The University of Florida also welcomes back graduates so they can access recruiters at Bank of America, Ernst & Young, and Capital One, among others through the career office, according to Wallace.
Scott Roth, a 2008 University of Maryland graduate who majored in economics, knew he wanted a job in finance. He had interned at Citi Smith Barney but didn't secure an offer at the firm or the others to which he has applied after graduation.
Roth got in touch with the career services office at Maryland, which helped him refashion his resume, sign up for LinkedIn, and connect him with alumni.
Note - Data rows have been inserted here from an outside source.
(** Every entry before the index that [np.argmin] returns is strictly
    larger than the entry at that index. *)
Lemma argmin_from_strict pre s best ibest :
  (ibest < size pre)%N -> nth 0 pre ibest = best ->
  (forall j, (j < size pre)%N -> best <= nth 0 pre j) ->
  (forall j, (j < ibest)%N -> best < nth 0 pre j) ->
  let r := argmin_from best ibest (size pre) s in
  forall j, (j < r)%N -> nth 0 (pre ++ s) r < nth 0 (pre ++ s) j.
Proof.
elim: s pre best ibest => [|x s IH] pre best ibest lt_ib nth_ib min_pre strict /=.
  by rewrite cats0 nth_ib.
have ->: pre ++ x :: s = rcons pre x ++ s by rewrite cat_rcons.
have size_rc: size (rcons pre x) = (size pre).+1 by rewrite size_rcons.
case: ifPn => [lt_x | le_best]; rewrite -size_rc; apply: IH; rewrite ?size_rc //.
- by rewrite nth_rcons ltnn eqxx.
- move=> j; rewrite ltnS leq_eqVlt nth_rcons => /orP[/eqP-> | lt_j].
    by rewrite ltnn eqxx.
  by rewrite lt_j; apply: le_trans (ltW lt_x) (min_pre _ lt_j).
- by move=> j lt_j; rewrite nth_rcons lt_j; apply: lt_le_trans lt_x (min_pre _ lt_j).
- exact: ltnW.
- by rewrite nth_rcons lt_ib.
- move=> j; rewrite ltnS leq_eqVlt nth_rcons => /orP[/eqP-> | lt_j].
    by rewrite ltnn eqxx leNgt.
  by rewrite lt_j; apply: min_pre.
- by move=> j lt_j; rewrite nth_rcons (ltn_trans lt_j lt_ib); apply: strict.
Qed.

Lemma np_argmin_strict s r : np_argmin s = Value r ->
  forall j, (j < r)%N -> nth 0 s r < nth 0 s j.
Proof.
case: s => [|x s] //= [<-].
by apply: (@argmin_from_strict [:: x] s x 0%N) => // -[|j].
Qed.

End TrimTies.

Section TrimSetpoint.
Variables (C : clock) (F : archiRealFieldType) (nq nv nu : nat) (E : Type).
Variable mj : Mujoco C F nq nv nu E.
Variable m : MjModel C.
Implicit Types (d : MjData C F nq nv nu E).

(** X1. Among several offsets with the same least absolute force the search
    takes the lowest one: every offset scanned before the selected one needs
    a strictly larger absolute force. *)
Theorem X1_best_offset_is_the_lowest_minimiser d :
  keyframe_reset_law mj m -> (2 < nq)%N -> (2 < nv)%N ->
  exists s : trim_search C F nq nv nu E,
    find_best_offset mj m d = Value s
    /\ forall i, (i < idx s)%N ->
         `|nth 0 (vertical_forces s) (idx s)| < `|nth 0 (vertical_forces s) i|.
Proof.
move=> reset_law nq_gt2 nv_gt2; rewrite /find_best_offset.
have [d' [fs [-> size_fs _]]] :=
  scan_value reset_law nq_gt2 nv_gt2 d (height_offsets F) d [::].
rewrite size_height_offsets bind_Value /= in size_fs *.
have [|r Er [lt_r _]] := @np_argmin_min F (np_abs fs).
  by rewrite size_map size_fs.
rewrite size_map size_fs in lt_r.
rewrite Er bind_Value (getitemT 0) ?size_height_offsets // bind_Value.
eexists; split=> //= i lt_i; have := np_argmin_strict Er lt_i.
by rewrite /np_abs !(nth_map 0) ?size_fs // (ltn_trans lt_i).
Qed.

(** X2. The setpoint cell repeats the scan's computation at the selected
    offset: [qpos0] is the keyframe pose after [mj_forward] with coordinate 2
    raised by [best_offset], and component 2 of [qfrc0] is the force the scan
    recorded at [idx], the least in absolute value. *)
Theorem X2_setpoint_force_is_the_scanned_minimum d d' :
  keyframe_reset_law mj m -> (2 < nq)%N -> (2 < nv)%N ->
  exists (s : trim_search C F nq nv nu E) (sp : setpoint C F nq nv nu E),
    [/\ find_best_offset mj m d = Value s,
        position_setpoint mj m d' (best_offset s) = Value sp,
        vec_get (qfrc0 sp) 2 = Value (nth 0 (vertical_forces s) (idx s)),
        forall j : 'I_nq,
          qpos0 sp 0 j
          = qpos (mj_forward mj m (mj_resetDataKeyframe mj m d' 1)) 0 j
            + (if j == 2 :> nat then best_offset s else 0)
      & forall i, (i < 2001)%N ->
          exists2 f, vec_get (qfrc0 sp) 2 = Value f
                   & `|f| <= `|nth 0 (vertical_forces s) i| ].
Proof.
move=> reset_law nq_gt2 nv_gt2; rewrite /find_best_offset.
have [d1 [fs [-> size_fs fsP]]] :=
  scan_value reset_law nq_gt2 nv_gt2 d' (height_offsets F) d [::].
rewrite size_height_offsets bind_Value /= in size_fs fsP *.
have [|r Er [lt_r min_r]] := @np_argmin_min F (np_abs fs).
  by rewrite size_map size_fs.
rewrite size_map size_fs in lt_r min_r.
rewrite Er bind_Value (getitemT 0) ?size_height_offsets // bind_Value.
have [di] := fsP r lt_r; set o := nth 0 _ r => Edi get_di.
move: Edi; rewrite /inverse_at /position_setpoint vec_iaddT !bind_Value.
set pose := set_qpos _ _ => -[Edi].
have Ef : vec_get (qfrc_inverse (mj_inverse mj m pose)) 2 = Value (nth 0 fs r).
  by rewrite Edi.
exists (TrimSearch d1 fs r o),
       (Setpoint (mj_inverse mj m pose) (qpos pose) (qfrc_inverse (mj_inverse mj m pose))).
split=> [||| j | i lt_i]; rewrite ?[best_offset _]/=.
- by [].
- by rewrite /position_setpoint vec_iaddT bind_Value.
- exact: Ef.
- by rewrite /= mxE -val_eqE /=; case: ifP => _ //; rewrite addr0.
exists (nth 0 fs r); first exact: Ef.
by have := min_r i lt_i; rewrite /np_abs !(nth_map 0) ?size_fs.
Qed.

End TrimSetpoint.

(** X1 and X2, on the test double with a spring floor. *)
Lemma X1_lowest_minimiser_witness :
  exists s : trim_search (exact_clock rat) rat 3 3 1 unit,
    find_best_offset (toy_mj _ 0 (@spring_floor rat)) (@toy_model (exact_clock rat) 1)
      (toy_data _ _ 0) = Value s
    /\ forall i, (i < idx s)%N ->
         `|nth 0 (vertical_forces s) (idx s)| < `|nth 0 (vertical_forces s) i|.
Proof.
exact: (X1_best_offset_is_the_lowest_minimiser (toy_data _ _ 0)
          (@toy_reset_law (exact_clock rat) rat 0 (@spring_floor rat)
             (@toy_model (exact_clock rat) 1)) isT isT).
Defined.

Lemma X2_setpoint_force_witness :
  let mj := toy_mj (exact_clock rat) 0 (@spring_floor rat) in
  let m := @toy_model (exact_clock rat) 1 in
  exists (s : trim_search (exact_clock rat) rat 3 3 1 unit)
         (sp : setpoint (exact_clock rat) rat 3 3 1 unit),
    [/\ find_best_offset mj m (toy_data _ _ 0) = Value s,
        position_setpoint mj m (toy_data _ _ 0) (best_offset s) = Value sp
      & vec_get (qfrc0 sp) 2 = Value (nth 0 (vertical_forces s) (idx s))].
Proof.
move=> mj m.
have [s [sp [Es Esp Ef _ _]]] :=
  X2_setpoint_force_is_the_scanned_minimum (toy_data _ _ 0) (toy_data _ _ 0)
    (@toy_reset_law (exact_clock rat) rat 0 (@spring_floor rat) m) isT isT.
by exists s, sp.
Defined.

Section JointLookup.
Variable C : clock.

(** X3. The lists of cell 36 are always computed: every name handed to
    [model.joint] comes from the joint table, so that no [KeyError] arises,
    and every address in [balance_dofs] is the address of a joint of the
    table. *)
Theorem X3_balance_dofs_never_raise (m : MjModel C) :
  exists2 b : seq nat,
    balance_dofs m = Value b & {subset b <= [seq dofadr j | j <- joints m]}.
Proof.
have [|b Eb /allP sub_b] :=
  @balance_dofs_value C m (mem [seq dofadr j | j <- joints m]).
  exact/allP.
by exists b.
Qed.

(** [model.joint(name)] raises [KeyError] for a name that is not in the
    table. *)
Lemma joint_named_missing (m : MjModel C) (name : string) :
  ~~ has (fun j => String.eqb (jname j) name) (joints m) ->
  joint_named m name = Raise KeyError.
Proof.
by rewrite /joint_named -size_filter_gt0 lt0n negbK; case: filter.
Qed.

End JointLookup.

Section JointCostErrors.
Variables (F : archiRealFieldType) (nv : nat).


End JointCostErrors.

Section ClosedLoopCost.
Variables (F : archiRealFieldType) (nv nu : nat).
Variable np : Numlib F.
Implicit Types (A Q : 'M[F]_(nv + nv)) (B : 'M[F]_(nv + nv, nu)) (R : 'M[F]_nu).

(** The gain cell under the contract of the solver. *)
Lemma lqr_gain_value A B Q R :
  dare_solver_contract np A B Q R ->
  symmetric Q -> positive_semidefinite Q ->
  symmetric R -> positive_definite R -> stabilizable A B ->
  exists X : 'M[F]_(nv + nv),
    [/\ lqr_gain np A B Q R
        = Value (Lqr X (invmx (R + B^T *m X *m B) *m B^T *m X *m A)),
        positive_semidefinite X,
        R + B^T *m X *m B \in unitmx
      & scipy_dare A B Q R X].
Proof.
move=> contract symQ psdQ symR pdR stabAB.
have [X [EX symX psdX dareX]] := contract symQ psdQ symR pdR stabAB.
have unitM := pd_unitmx (gain_denominator_pd B pdR psdX).
by exists X; rewrite /lqr_gain EX bind_Value /np_linalg_inv unitM bind_Value.
Qed.

Lemma joseph_rearrange (n : nat) (q a b c e r : 'M[F]_n) :
  r + e = c -> q + r + (a - c - (b - e)) = q + a - b.
Proof. by move=> <-; apply/matrixP=> i j; rewrite !mxE; ring. Qed.

Lemma closed_loop_riccati A B Q R (X : 'M[F]_(nv + nv)) (G : 'M[F]_(nu, nv + nv)) :
  R + B^T *m X *m B \in unitmx -> scipy_dare A B Q R X ->
  (R + B^T *m X *m B) *m G = B^T *m X *m A ->
  X = Q + G^T *m R *m G + (A - B *m G)^T *m X *m (A - B *m G).
Proof.
move=> unitM dareX MG.
have trB : (A - B *m G)^T = A^T - (B *m G)^T by rewrite linearB.
rewrite [LHS](riccati_rearrange dareX) mulmxBr trB !mulmxBl.
have -> : A^T *m X *m B *m invmx (R + B^T *m X *m B) *m (B^T *m X *m A)
          = A^T *m X *m (B *m G).
  by rewrite -MG -[in LHS]mulmxA mulKmx // -[in LHS]mulmxA.
symmetry; apply: joseph_rearrange.
rewrite trmx_mul -[G^T *m R *m G]mulmxA -[G^T *m B^T *m X *m A]mulmxA.
rewrite -[G^T *m B^T *m X]mulmxA -[G^T *m _ *m (B *m G)]mulmxA -mulmxDr.
by rewrite -[RHS]mulmxA [B^T *m (X *m A)]mulmxA -MG mulmxDl !mulmxA.
Qed.


End ClosedLoopCost.


Section WeightsToGain.
Variables (C : clock) (F : archiRealFieldType) (nq nv nu : nat) (E : Type).
Variable mj : Mujoco C F nq nv nu E.
Variable np : Numlib F.


End WeightsToGain.


Section ExactTicks.
Variable F : archiRealFieldType.
Variables (ts : F) (T N : nat).
Hypothesis ts_gt0 : 0 < ts.
Hypothesis ticksE : Num.ceil (T%:R / ts) = Posz N.

(** In exact time the test of the loop passes at tick [k] exactly when
    [k < ceil(T / timestep)]. *)
Lemma in_time_ticks k : (k%:R * ts < T%:R) = (k < N)%N.
Proof.
by rewrite -ltr_pdivlMr // -[k%:R]/((Posz k)%:~R) -ceil_gt_int ticksE ltz_nat.
Qed.

Lemma end_time_ticks : T%:R <= N%:R * ts < T%:R + ts.
Proof.
rewrite leNgt in_time_ticks ltnn /=.
case EN: N => [|n]; first by rewrite mul0r ltr_wpDl ?ler0n.
by rewrite -natr1 mulrDl mul1r ltrD2r in_time_ticks EN.
Qed.

End ExactTicks.

Section ExactLoops.
Variables (F : archiRealFieldType) (nq nv nu : nat) (E : Type).
Let C := exact_clock F.
Variable mj : Mujoco C F nq nv nu E.
Variable m : MjModel C.
Variables (qpos0 : 'rV[F]_nq) (ctrl0 : 'rV[F]_nu) (K : 'M[F]_(nu, nv + nv)).
Implicit Types (d : MjData C F nq nv nu E) (n fuel step : nat).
Soon he landed an internship as a research and capital-markets analyst in New York at the Securities Industry and Financial Markets Association, a finance-industry advocacy group.
Take on Internships
After four years of education and internships, it may seem below your skill-level to take on yet another internship, but racking up financial experience will impress recruiters and hiring managers -- even if it's not a full-time position initially.
"It seems profoundly unorthodox, but it's about training and a learning experience," said Roth. "You need things on your resume, especially relevant fieldwork. If [you] don't have it, [you] don't have a chance of getting a career in finance."
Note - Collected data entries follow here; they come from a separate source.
(* ================================================================= *)
(** ** Upload Orchestrator *)

Lemma insertLog_run (f : jsstring) (w : World) :
  plan w (List.length (calls w)) = Normal ->
  insertLog f w = (Value (Data (createdEntry w f)), afterCreation w f).
Proof.
  intros Hplan. unfold insertLog. rewrite request_run. cbv zeta.
  rewrite Hplan. reflexivity.
Qed.

(** Every run whose log entry was created ends in one of the three ways
    of [Outcome]. *)
Lemma processCSV_outcome (csvContent fileName : jsstring) (w : World) :
  plan w (List.length (calls w)) = Normal ->
  exists r w',
    processCSV csvContent fileName w = (Value r, w')
    /\ Outcome w fileName r w'.
Proof.
  intros Hcreate. rewrite processCSV_run. cbv zeta.
  rewrite (insertLog_run fileName w Hcreate).
  set (rows := filter isResidential (parseCSV csvContent)).
  set (w0 := afterCreation w fileName).
  pose proof (Quiet_processLocations rows w0) as Q1.
  destruct (processLocations rows w0) as [[locs|e] w1]; cbn [snd] in Q1;
    [|eexists; eexists; split; [reflexivity | now constructor]].
  pose proof (Quiet_processPropertyTypes w1) as Q2.
  pose proof (quiet_trans Q1 Q2) as Q12. clear Q1 Q2.
  destruct (processPropertyTypes w1) as [[[]|e] w2]; cbn [snd] in Q12;
    [|eexists; eexists; split; [reflexivity | now constructor]].
  pose proof (Quiet_processPriceData rows locs w2) as Q3.
  pose proof (quiet_trans Q12 Q3) as Q. clear Q12 Q3.
  destruct (processPriceData rows locs w2) as [[priceData|e] w3];
    cbn [snd] in Q;
    [|eexists; eexists; split; [reflexivity | now constructor]].
  assert (Hplan : plan w3 = plan w) by (destruct Q as (_ & Hp & _); exact Hp).
  assert (Hlogs : upload_logs w3 = upload_logs w ++ [createdEntry w fileName])
    by (destruct Q as (Hl & _); exact Hl).
  unfold updateLog. rewrite request_run. cbv zeta. rewrite Hplan.
  change (log_id (createdEntry w fileName)) with (idOfNat (next_id w)).
  destruct (plan w (List.length (calls w3))) eqn:Hupdate.
  - eexists; eexists; split; [reflexivity|].
    eapply Completed; [exact Q | exact Hupdate |].
    cbn [snd upload_logs setField_calls]. rewrite Hlogs. reflexivity.
  - eexists; eexists; split; [reflexivity|].
    apply UpdateRefused; [exact Q | congruence].
  - eexists; eexists; split; [reflexivity|].
    apply UpdateRefused; [exact Q | congruence].
Qed.

Lemma processCSV_total (csvContent fileName : jsstring) :
  total (processCSV csvContent fileName).
Proof.
  unfold processCSV. apply total_tryCatch. intros e. apply total_ret.
Qed.

(** C7.  [processCSV] never lets an exception out: it always returns a
    result.  When it fails after the log entry was created, the result is
    [{ success: false, recordsProcessed: 0, error }], the log table holds
    the entry as it was created, in state [processing], and no update of
    the log is issued after the failure: either the run issued none at
    all, or its last call is the final update, and that call was not
    carried out. *)
Theorem exception_leaves_log_processing
        (csvContent fileName : jsstring) (w : World) :
  (exists r w', processCSV csvContent fileName w = (Value r, w'))
  /\ (forall r w',
         processCSV csvContent fileName w = (Value r, w') ->
         plan w (List.length (calls w)) = Normal ->
         success r = false ->
         recordsProcessed r = 0
         /\ (exists msg, error r = Some msg)
         /\ upload_logs w' = upload_logs w ++ [createdEntry w fileName]
         /\ status (createdEntry w fileName) = processing
         /\ exists t,
             calls w' = calls w ++ InsertLog fileName :: t
             /\ (Forall (fun c => isLogCall c = false) t
                 \/ exists t0 n,
                     t = t0 ++ [UpdateLog (idOfNat (next_id w)) completed n]
                     /\ Forall (fun c => isLogCall c = false) t0
                     /\ plan w (List.length (calls w) + 1 + List.length t0)
                        <> Normal)).
Proof.
  split; [apply processCSV_total|].
  intros r w' Hrun Hcreate Hfail.
  destruct (processCSV_outcome csvContent fileName w Hcreate)
    as (r0 & w0 & Hrun0 & Hout).
  rewrite Hrun in Hrun0. injection Hrun0 as <- <-.
  destruct Hout as [e w' Q | e w3 n Q Hrefused | w3 w' n Q Hok Hlogs].
  - destruct Q as (Hl & _ & t & Hc & Ht).
    split; [reflexivity|]. split; [eexists; reflexivity|].
    split; [exact Hl|]. split; [reflexivity|].
    exists t. split; [|left; exact Ht].
    rewrite Hc. cbn [calls afterCreation]. now rewrite <- app_assoc.
  - destruct Q as (Hl & _ & t & Hc & Ht).
    split; [reflexivity|]. split; [eexists; reflexivity|].
    split; [exact Hl|]. split; [reflexivity|].
    eexists. split.
    + unfold recordCalls. cbn [calls setField_calls]. rewrite Hc.
      cbn [calls afterCreation]. rewrite <- !app_assoc. reflexivity.
    + right. exists t, n. split; [reflexivity|]. split; [exact Ht|].
      rewrite Hc in Hrefused. cbn [calls afterCreation] in Hrefused.
      rewrite !length_app in Hrefused. exact Hrefused.
  - discriminate Hfail.
Qed.
(** The body of the inner loop over [j]. *)
Definition verify_pair (table : mbr_table) (i : nat) (ileft iright : Z)
    (j : nat) (_ : unit) : res unit :=
  if decide (j = i) then Ok tt
  else
    let partition2 := table !!! j in
    let jleft := block_offset partition2 in
    let jright := wrap32 (jleft + block_count partition2) in
    if decide (partition_type partition2 = 0 \/ jleft = jright) then Ok tt
    else if decide ((ileft >= jleft /\ ileft < jright) \/
                    (iright > jleft /\ iright <= jright))
    then Err (Overlap i ileft iright j jleft jright)
    else Ok tt.

(** The body of the outer loop over [i]; the state is [expanding]. *)
Definition verify_slot (table : mbr_table) (i : nat) (expanding : bool)
  : res bool :=
  let partition := table !!! i in
  if decide (partition_type partition > 0xff \/ partition_type partition < 0)
  then Err InvalidPartitionType
  else
    let ileft := block_offset partition in
    let iright := wrap32 (ileft + block_count partition) in
    if decide (partition_type partition = 0) then Ok expanding
    else if decide (ileft = iright /\ expand_flag partition = false)
    then Ok expanding
    else if expanding then Err ExpandNotLast
    else
      let expanding := if expand_flag partition then true else expanding in
      _ <- for_each (verify_pair table i ileft iright)
             (seq 0 MBR_MAX_PRIMARY_PARTITIONS) tt;
      Ok expanding.

Definition mbr_verify (table : mbr_table) : res unit :=
  _ <- for_each (verify_slot table) (seq 0 MBR_MAX_PRIMARY_PARTITIONS) false;
  Ok tt.

(** ** Encoding: lba_to_chs, create_partition, write_osip, mbr_create *)

(** [lba_to_chs(lba, &output[at_])]: the three bytes are written only
    when the address has a CHS form; otherwise the buffer is not touched. *)
Definition lba_to_chs (lba : Z) (output : list Z) (at_ : nat) : list Z :=
  if decide (lba <= SECTORS_PER_HEAD * HEADS_PER_CYLINDER * 0x3ff) then
    let cylinder := wrap16 (lba / (SECTORS_PER_HEAD * HEADS_PER_CYLINDER)) in
    let head := wrap8 ((lba / SECTORS_PER_HEAD) mod HEADS_PER_CYLINDER) in
    let sector := wrap8 (wrap8 (lba mod SECTORS_PER_HEAD) + 1) in
    let output := store8 output at_ head in
    let output :=
      store8 output (at_ + 1)
        (Z.lor (Z.shiftr (Z.land cylinder 0x300) 2) sector) in
    store8 output (at_ + 2) (Z.land cylinder 0xff)
  else output.

(** The block count [create_partition] writes: the declared one, or the
    rest of the medium for an expanding partition when that is larger. *)
Definition effective_block_count (partition : mbr_partition) (num_blocks : Z)
  : Z :=
  if decide (expand_flag partition = true /\
             num_blocks > wrap32 (block_offset partition + block_count partition))
  then wrap32 (num_blocks - block_offset partition)
  else block_count partition.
Since he started his internship at SIFMA, Roth has lined up interviews with JPMorgan and SocGen, successes he attributes to his temporary position.
According to UNC's Sackaroff, recruiters who approach the career services office routinely look for candidates who have had job or internship experience.
Reassess Your Skills
The economy is still tough, and you're not alone out there looking for a job. You'll need set yourself apart from the pack. If your interviewing skills are little rusty, now's the time to brush up.
"The time off provides you with opportunity for self-assessment," said Lance Choy, director of the career development center at Stanford University. "Reach out to professionals in your field who will be able to give you feedback."
One low-stakes way to tune up your interviewing skills is to conduct informational interviews -- short meetings with people whose jobs interest you about their career path and what advice they might have for those just starting out. Line up a series of meetings with professionals in your network -- alumni of your college or friends and family -- as well as some sessions with a career coach, parent or helpful friend.
Another option is to videotape yourself in a mock interview. This unvarnished look at your mannerisms can help you learn how to address any issues. Picking up a book on behavioral and case interviews can also help.
And, if all else fails, the time off will also give you an opportunity to think about other options.
"Hopefully you've already got a backup plan in place," said University of Florida's Wallace.